32 Toutefois, si, selon le point 110 de l’ordonnance du 23 février 2001, Autriche/Conseil (C‑445/00 R, EU:C:2001:123), le caractère particulièrement sérieux du fumus boni juris n’est pas sans influence sur l’appréciation de l’urgence, il s’agit cependant, conformément aux dispositions de l’article 156, paragraphe 4, du règlement de procédure, de deux conditions distinctes qui président à l’obtention d’un sursis à exécution ou d’autres mesures provisoires. Il appartient donc à la partie qui sollicite les mesures provisoires de démontrer l’imminence d’un préjudice grave et difficilement réparable, voire irréparable, et la seule démonstration de l’existence d’un fumus boni juris, même particulièrement sérieux, ne saurait pallier l’absence complète de démonstration de l’urgence, sauf circonstances tout à fait particulières (voir, en ce sens, ordonnance du 2 mai 2007, IPK International – World Tourism Marketing Consultants/Commission, T‑297/05 R, non publiée, EU:T:2007:118, point 52 et jurisprudence citée).
33 En l’espèce, la requérante s’est limitée à faire valoir que le préjudice subi est grave en raison de la violation de plusieurs dispositions du règlement 2018/1725, sans avoir identifié concrètement le type de préjudice subi.
34 En deuxième lieu, en ce qui concerne l’argument selon lequel le préjudice est en partie déjà réalisé, il convient de relever que la procédure de référé vise à prévenir la survenance d’un préjudice futur, grave et irréparable. L’octroi de mesures provisoires ne saurait donc être justifié par l’existence d’un préjudice, à le supposer avéré, advenu dans le passé.
35 En troisième lieu, s’agissant de l’argument de la requérante selon lequel ses comptes informatiques seront clos à partir du 15 septembre 2023 et ses données irrévocablement et définitivement effacées, la Commission a précisé, dans ses observations sur la demande en référé, qu’aucune donnée n’avait été et ne serait effacée dans Ares et dans Sysper du fait de la décision attaquée.
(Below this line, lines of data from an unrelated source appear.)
(** The order of two lookups: median and SD both at most the other's. *)
Definition pair_leb (x y : res (Q * Q)) : bool :=
  match x, y with
  | Ok (m1, sd1), Ok (m2, sd2) => Qle_bool m1 m2 && Qle_bool sd1 sd2
  | _, _ => false
  end.

(** The age brought into the range of the table. *)
Definition clamp_age (a : Z) : Z := Z.max 0 (Z.min a 60).

(** [c] is at least as close to [a] as [y] is, and is the lower of the two
    when they are equally close. *)
Definition closer_or_lower (a c y : Z) : bool :=
  (Z.abs (c - a) <? Z.abs (y - a))
  || ((Z.abs (c - a) =? Z.abs (y - a)) && (c <=? y)).

Definition closest_checked (a : Z) : bool :=
  match closest_anchor a with
  | Ok c => forallb (closer_or_lower a c) ages
  | Raise _ => false
  end.

(* ===================================================================== *)
(** ** The lookup on sample ages *)
(* ===================================================================== *)

Example ages_value : ages = [0; 3; 6; 9; 12; 18; 24; 36; 48; 60].
Proof. reflexivity. Qed.

Example reference_12_M : get_height_for_age_reference 12 "M" = Ok (76.0, 2.8)%Q.
Proof. reflexivity. Qed.

Example reference_13_M :
  get_height_for_age_reference 13 "M"
  = Ok (76.0 + (inject_Z 1 / inject_Z 6) * (82.4 - 76.0),
        2.8 + (inject_Z 1 / inject_Z 6) * (3.1 - 2.8))%Q.
Proof. reflexivity. Qed.

Example reference_15_M_tie : select_branch 15 = Ok (Interpolate 12 18).
Proof. reflexivity. Qed.

Example reference_17_M : select_branch 17 = Ok (Interpolate 12 18).
Proof. reflexivity. Qed.

Example reference_66 : select_branch 66 = Ok (EdgeAnchor 60).
Proof. reflexivity. Qed.

Example reference_80 : select_branch 80 = Ok (SingleAnchor 60).
Proof. reflexivity. Qed.

Example reference_neg : select_branch (-2) = Ok (EdgeAnchor 0).
Proof. reflexivity. Qed.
La requérante aurait toujours accès aux données qui, dans ces bases de données, la concernent, mais par d’autres moyens. L’accès s’effectuerait désormais par l’envoi des pièces du dossier.
36 En ce qui concerne l’accès au compte Outlook, s’il est vrai que la décision attaquée a prévu son effacement irrévocable, ce risque n’est cependant plus d’actualité compte tenu de l’engagement assumé par la Commission dans ses observations sur la demande en référé de maintenir l’accès à Outlook de la requérante aussi longtemps que nécessaire, en attendant l’issue des procédures administratives et judiciaires qu’elle a engagées.
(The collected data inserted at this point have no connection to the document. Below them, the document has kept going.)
Module Task.
Record t : Type := mk {
  id : string;
  name : string;
  agent_type : AgentType.t;
  input_data : Payload;
  dependencies : list string;
  timeout : Z;
  retry_policy : RetryPolicy.t;
  status : TaskStatus.t;
  output_data : option Payload;
  error_details : option string;
  started_at : option datetime;
  completed_at : option datetime;
  attempt_count : Z;
  estimated_duration : Z
}.

(** [Task(id=..., name=..., agent_type=..., input_data=...,
    dependencies=..., timeout=...)] with the remaining defaults. *)
Definition new (id name : string) (agent_type : AgentType.t)
    (input_data : Payload) (dependencies : list string) (timeout : Z) : t :=
  {| id := id; name := name; agent_type := agent_type;
     input_data := input_data; dependencies := dependencies;
     timeout := timeout; retry_policy := RetryPolicy.default;
     status := TaskStatus.PENDING; output_data := None;
     error_details := None; started_at := None; completed_at := None;
     attempt_count := 0; estimated_duration := 60 |}.

Definition set_retry_policy (p : RetryPolicy.t) (k : t) : t :=
  {| id := id k; name := name k; agent_type := agent_type k;
     input_data := input_data k; dependencies := dependencies k;
     timeout := timeout k; retry_policy := p; status := status k;
     output_data := output_data k; error_details := error_details k;
     started_at := started_at k; completed_at := completed_at k;
     attempt_count := attempt_count k;
     estimated_duration := estimated_duration k |}.

Definition set_status (s : TaskStatus.t) (k : t) : t :=
  {| id := id k; name := name k; agent_type := agent_type k;
     input_data := input_data k; dependencies := dependencies k;
     timeout := timeout k; retry_policy := retry_policy k; status := s;
     output_data := output_data k; error_details := error_details k;
     started_at := started_at k; completed_at := completed_at k;
     attempt_count := attempt_count k;
     estimated_duration := estimated_duration k |}.

Definition set_output_data (v : option Payload) (k : t) : t :=
  {| id := id k; name := name k; agent_type := agent_type k;
     input_data := input_data k; dependencies := dependencies k;
     timeout := timeout k; retry_policy := retry_policy k;
     status := status k; output_data := v;
     error_details := error_details k; started_at := started_at k;
     completed_at := completed_at k; attempt_count := attempt_count k;
     estimated_duration := estimated_duration k |}.

Definition set_error_details (e : option string) (k : t) : t :=
  {| id := id k; name := name k; agent_type := agent_type k;
     input_data := input_data k; dependencies := dependencies k;
     timeout := timeout k; retry_policy := retry_policy k;
     status := status k; output_data := output_data k; error_details := e;
     started_at := started_at k; completed_at := completed_at k;
     attempt_count := attempt_count k;
     estimated_duration := estimated_duration k |}.

Definition set_started_at (d : option datetime) (k : t) : t :=
  {| id := id k; name := name k; agent_type := agent_type k;
     input_data := input_data k; dependencies := dependencies k;
     timeout := timeout k; retry_policy := retry_policy k;
     status := status k; output_data := output_data k;
     error_details := error_details k; started_at := d;
     completed_at := completed_at k; attempt_count := attempt_count k;
     estimated_duration := estimated_duration k |}.

Definition set_completed_at (d : option datetime) (k : t) : t :=
  {| id := id k; name := name k; agent_type := agent_type k;
     input_data := input_data k; dependencies := dependencies k;
     timeout := timeout k; retry_policy := retry_policy k;
     status := status k; output_data := output_data k;
     error_details := error_details k; started_at := started_at k;
     completed_at := d; attempt_count := attempt_count k;
     estimated_duration := estimated_duration k |}.

Definition set_attempt_count (n : Z) (k : t) : t :=
  {| id := id k; name := name k; agent_type := agent_type k;
     input_data := input_data k; dependencies := dependencies k;
     timeout := timeout k; retry_policy := retry_policy k;
     status := status k; output_data := output_data k;
     error_details := error_details k; started_at := started_at k;
     completed_at := completed_at k; attempt_count := n;
     estimated_duration := estimated_duration k |}.
End Task.

Module WorkflowStage.
Record t : Type := mk {
  name : string;
  tasks : list Task.t;
  parallel_execution : bool;
  failure_strategy : string
}.

(** [WorkflowStage(name=..., tasks=...)] with the defaults. *)
Definition new (name : string) (tasks : list Task.t) : t :=
  {| name := name; tasks := tasks; parallel_execution := false;
     failure_strategy := "stop_on_error" |}.

Definition set_tasks (l : list Task.t) (s : t) : t :=
  {| name := name s; tasks := l;
     parallel_execution := parallel_execution s;
     failure_strategy := failure_strategy s |}.


Definition set_parallel_execution (b : bool) (s : t) : t :=
  {| name := name s; tasks := tasks s; parallel_execution := b;
     failure_strategy := failure_strategy s |}.
End WorkflowStage.

Module Workflow.
Record t : Type := mk {
  id : string;
  name : string;
  project_id : string;
  stages : list WorkflowStage.t;
  status : WorkflowStatus.t;
  current_stage : Z;
  started_at : option datetime;
  completed_at : option datetime;
  metadata : Payload;
  error_details : option string
}.

(** [Workflow(id=..., name=..., project_id=..., stages=...)] with the
    defaults. *)
Definition new (id name project_id : string)
    (stages : list WorkflowStage.t) : t :=
  {| id := id; name := name; project_id := project_id; stages := stages;
     status := WorkflowStatus.PENDING; current_stage := 0;
     started_at := None; completed_at := None; metadata := [];
     error_details := None |}.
37 Il résulte de tout ce qui précède que la demande en référé doit être rejetée à défaut, pour la requérante, d’établir que la condition relative à l’urgence est remplie, sans qu’il soit nécessaire de se prononcer sur sa recevabilité, d’examiner le fumus boni juris ou de procéder à la mise en balance des intérêts.
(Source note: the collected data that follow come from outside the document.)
Lemma wraps_wrapu w z : wraps w (wrapu w z) = wraps w z.
Proof. unfold wraps, wrapu. rewrite Zplus_mod_idemp_l. reflexivity. Qed.

Lemma wrapu_wraps w z : wrapu w (wraps w z) = wrapu w z.
Proof.
  unfold wraps, wrapu. rewrite Zminus_mod_idemp_l. f_equal. lia.
Qed.

Lemma wrapu_testbit w z i : 0 <= w -> 0 <= i -> Z.testbit (wrapu w z) i = Z.testbit z i && (i <? w).
Proof.
  intros Hw Hi. unfold wrapu. destruct (Z.ltb_spec i w).
  - by rewrite Z.mod_pow2_bits_low, andb_true_r by lia.
  - by rewrite Z.mod_pow2_bits_high, andb_false_r by lia.
Qed.

Lemma in_u_testbit w v i : in_u w v -> w <= i -> Z.testbit v i = false.
Proof.
  intros Hv Hi. destruct (Z.lt_ge_cases i 0); [by apply Z.testbit_neg_r|].
  rewrite <- (wrapu_small w v Hv). unfold wrapu. destruct (Z.lt_ge_cases w 0).
  - rewrite Z.pow_neg_r, Z.mod_0_r by lia. unfold in_u in Hv. rewrite Z.pow_neg_r in Hv by lia. lia.
  - apply Z.mod_pow2_bits_high. lia.
Qed.

Lemma testbit_in_u w v : 0 <= w -> 0 <= v -> (forall i, w <= i -> Z.testbit v i = false) -> in_u w v.
Proof.
  intros Hw Hv Hb. assert (v = wrapu w v) as ->; [|by apply wrapu_range].
  apply Z.bits_inj'. intros i Hi. rewrite wrapu_testbit by lia.
  destruct (Z.ltb_spec i w); [by rewrite andb_true_r|]. rewrite andb_false_r. apply Hb. lia.
Qed.

#[export] Hint Resolve wrapu_range wraps_range pow2_pos : redis.

(** ** Lists measured in [Z] *)

Definition zlen {A} (l : list A) : Z := Z.of_nat (length l).

#[global] Arguments zlen {A} l : simpl never.

Lemma zlen_nil {A} : zlen (@nil A) = 0.
Proof. reflexivity. Qed.
Lemma zlen_cons {A} (x : A) l : zlen (x :: l) = zlen l + 1.
Proof. unfold zlen. simpl. lia. Qed.
Lemma zlen_app {A} (l k : list A) : zlen (l ++ k) = zlen l + zlen k.
Proof. unfold zlen. rewrite length_app. lia. Qed.
Lemma zlen_nonneg {A} (l : list A) : 0 <= zlen l.
Proof. unfold zlen. lia. Qed.
Lemma zlen_0_inv {A} (l : list A) : zlen l = 0 -> l = [].
Proof. destruct l; [done|]. rewrite zlen_cons. pose proof (zlen_nonneg l). lia. Qed.

#[export] Hint Rewrite @zlen_nil @zlen_cons @zlen_app : zlen.
#[export] Hint Resolve zlen_nonneg : redis.

(** A list of [n + m] elements splits after the [n]-th. *)
Lemma split_at {A} (l : list A) n :
  0 <= n <= zlen l -> exists a b, l = a ++ b /\ zlen a = n.
Proof.
  intros H. exists (take (Z.to_nat n) l), (drop (Z.to_nat n) l). split.
  - by rewrite take_drop.
  - unfold zlen in *. rewrite length_take. lia.
Qed.

Lemma take_zlen_app {A} (a b : list A) n : zlen a = n -> take (Z.to_nat n) (a ++ b) = a.
Proof. intros <-. unfold zlen. rewrite Nat2Z.id. apply take_app_length. Qed.

Lemma drop_zlen_app {A} (a b : list A) n : zlen a = n -> drop (Z.to_nat n) (a ++ b) = b.
Proof. intros <-. unfold zlen. rewrite Nat2Z.id. apply drop_app_length. Qed.

(** [zidx l i] is the C array access [l[i]]: undefined out of range. *)
Definition zidx {A} (l : list A) (i : Z) : option A :=
  if 0 <=? i then l !! Z.to_nat i else None.

Lemma zidx_app {A} (a : list A) x b i : zlen a = i -> zidx (a ++ x :: b) i = Some x.
Proof.
  intros <-. unfold zidx, zlen. rewrite (proj2 (Z.leb_le _ _)) by lia.
  rewrite Nat2Z.id. by apply list_lookup_middle.
Qed.

Lemma zidx_Some_split {A} (l : list A) i x :
  zidx l i = Some x -> exists a b, l = a ++ x :: b /\ zlen a = i.
Proof.
  unfold zidx. case_if; [|done]. intros H%list_elem_of_split_length.
  destruct H as (a & b & -> & H). exists a, b. split; [done|]. unfold zlen. lia.
Qed.

Lemma zidx_is_Some {A} (l : list A) i : 0 <= i < zlen l -> is_Some (zidx l i).
Proof.
  intros H. unfold zidx, zlen in *. rewrite (proj2 (Z.leb_le _ _)) by lia.
  apply lookup_lt_is_Some. lia.
Qed.

Lemma zidx_range {A} (l : list A) i x : zidx l i = Some x -> 0 <= i < zlen l.
Proof.
  unfold zidx, zlen. case_if; [|done]. intros H%lookup_lt_Some. lia.
Qed.

Lemma zidx_elem_of {A} (l : list A) i x : zidx l i = Some x -> x ∈ l.
Proof. intros (a & b & -> & _)%zidx_Some_split. set_solver. Qed.

(** A check of a property of all bytes by evaluation. *)
Lemma byte_check (P : Z -> bool) b : forallb P (seqZ 0 256) = true -> in_u 8 b -> P b = true.
Proof.
  intros HP Hb. rewrite forallb_forall in HP. apply HP, list_elem_of_In, elem_of_seqZ. unfold in_u in Hb. lia.
Qed.

Lemma lor_shift x b n : 0 <= n -> in_u n b -> Z.lor (Z.shiftl x n) b = x * 2 ^ n + b.
Proof.
  intros Hn Hb. rewrite <- Z.add_nocarry_lor, Z.shiftl_mul_pow2; [done|done|].
  apply Z.bits_inj'. intros i Hi. rewrite Z.land_spec, Z.bits_0.
  destruct (Z.lt_ge_cases i n).
  - by rewrite Z.shiftl_spec_low.
  - by rewrite (in_u_testbit n b), andb_false_r.
Qed.

Lemma land_255 x : Z.land x 255 = x mod 256.
Proof. apply (Z.land_ones x 8). lia. Qed.

(** A check of a property of small numbers by evaluation. *)
Lemma small_check (P : Z -> bool) (n k : Z) : forallb P (seqZ 0 n) = true -> 0 <= k < n -> P k = true.
Proof.
  intros HP Hk. rewrite forallb_forall in HP. apply HP, list_elem_of_In, elem_of_seqZ. lia.
Qed.

Lemma zidx_at {A} (P l : list A) p j : zlen P = p -> 0 <= j -> zidx (P ++ l) (p + j) = zidx l j.
Proof.
  intros <- Hj. unfold zidx, zlen. rewrite !(proj2 (Z.leb_le _ _)) by lia.
  rewrite lookup_app_r by lia. f_equal. lia.
Qed.

Lemma zidx_here {A} (P l : list A) p : zlen P = p -> zidx (P ++ l) p = l !! 0%nat.
Proof. intros HP. rewrite <- (Z.add_0_r p) at 1. by rewrite (zidx_at P l p 0). Qed.

(** ** Byte buffers

    An allocation is the list of its bytes. A read or a write that leaves the
    allocation is undefined behaviour in C and [None] here, so that a theorem
    that an operation returns [Some] is a memory-safety theorem. *)

Definition byte_ok (b : Z) : Prop := 0 <= b < 256.
Abbreviation bytes_ok := (Forall byte_ok).

Definition rd (buf : list Z) (off n : Z) : option (list Z) :=
  if (0 <=? off) && (0 <=? n) && (off + n <=? zlen buf)
  then Some (take (Z.to_nat n) (drop (Z.to_nat off) buf)) else None.

Definition wr (buf : list Z) (off : Z) (bs : list Z) : option (list Z) :=
  if (0 <=? off) && (off + zlen bs <=? zlen buf)
  then Some (take (Z.to_nat off) buf ++ bs ++ drop (Z.to_nat (off + zlen bs)) buf)
  else None.

(** [memmove(buf+dst, buf+src, n)]. *)
Definition memmove (buf : list Z) (dst src n : Z) : option (list Z) :=
  bs ← rd buf src n; wr buf dst bs.

(** [zrealloc(p, size)]: the first bytes are kept, the new ones are whatever
    the allocator returns, here the function [junk]. *)
Definition realloc (junk : nat -> Z) (buf : list Z) (size : Z) : list Z :=
  take (Z.to_nat size) buf ++ (junk <$> seq (length buf) (Z.to_nat size - length buf)).

Lemma rd_app a b c off n :
  zlen a = off -> zlen b = n -> rd (a ++ b ++ c) off n = Some b.
Proof.
  intros Ha Hb. unfold rd.
  pose proof (zlen_nonneg a). pose proof (zlen_nonneg b). pose proof (zlen_nonneg c).
  rewrite !zlen_app, (drop_zlen_app a), (take_zlen_app b) by done.
  repeat (rewrite (proj2 (Z.leb_le _ _)) by lia). done.
Qed.

Lemma rd_front b c n : zlen b = n -> rd (b ++ c) 0 n = Some b.
Proof. by apply (rd_app [] b c). Qed.

Lemma wr_app a b b' c off :
  zlen a = off -> zlen b' = zlen b -> wr (a ++ b ++ c) off b' = Some (a ++ b' ++ c).
Proof.
  intros Ha Hb. unfold wr.
  pose proof (zlen_nonneg a). pose proof (zlen_nonneg b). pose proof (zlen_nonneg c).
  rewrite !zlen_app, (take_zlen_app a) by done.
  rewrite (app_assoc a b c), (drop_zlen_app (a ++ b)) by (rewrite zlen_app; lia).
  repeat (rewrite (proj2 (Z.leb_le _ _)) by lia). done.
Qed.

Lemma wr_front b b' c : zlen b' = zlen b -> wr (b ++ c) 0 b' = Some (b' ++ c).
Proof. by apply (wr_app [] b). Qed.

Lemma realloc_grow junk buf size :
  zlen buf <= size ->
  exists fresh, realloc junk buf size = buf ++ fresh /\ zlen fresh = size - zlen buf.
Proof.
  intros H. unfold realloc, zlen in *. rewrite take_ge by lia. eexists. split; [done|].
  rewrite length_fmap, length_seq. lia.
Qed.

Lemma realloc_shrink junk a b : realloc junk (a ++ b) (zlen a) = a.
Proof.
  unfold realloc. rewrite (take_zlen_app a) by done. unfold zlen.
  rewrite Nat2Z.id, length_app.
  replace (_ - _)%nat with 0%nat by lia. by rewrite app_nil_r.
Qed.

(** Little-endian encoding of an integer on [n] bytes. *)
Fixpoint le_encode (n : nat) (z : Z) : list Z :=
  match n with
  | O => []
  | S n => z mod 256 :: le_encode n (z / 256)
  end.

Fixpoint le_decode (bs : list Z) : Z :=
  match bs with
  | [] => 0
  | b :: bs => b + 256 * le_decode bs
  end.

Lemma length_le_encode n z : length (le_encode n z) = n.
Proof. revert z. induction n; simpl; auto. Qed.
38 La présente ordonnance clôturant la procédure de référé, il y a lieu de rapporter l’ordonnance du 13 septembre 2023, QI/Commission (T‑562/23 R, non publiée), adoptée sur le fondement de l’article 157, paragraphe 2, du règlement de procédure.
39 En vertu de l’article 158, paragraphe 5, du règlement de procédure, il convient de réserver les dépens.
Par ces motifs,
LE PRÉSIDENT DU TRIBUNAL
ordonne :
1) La demande en référé est rejetée.
2) L’ordonnance du 13 septembre 2023, QI/Commission (T‑562/23 R), est rapportée.
3) Les dépens sont réservés.
Fait à Luxembourg, le 25 octobre 2023.
Le greffier
Le président
V. Di Bucci
M. van der Woude
* Langue de procédure : le français.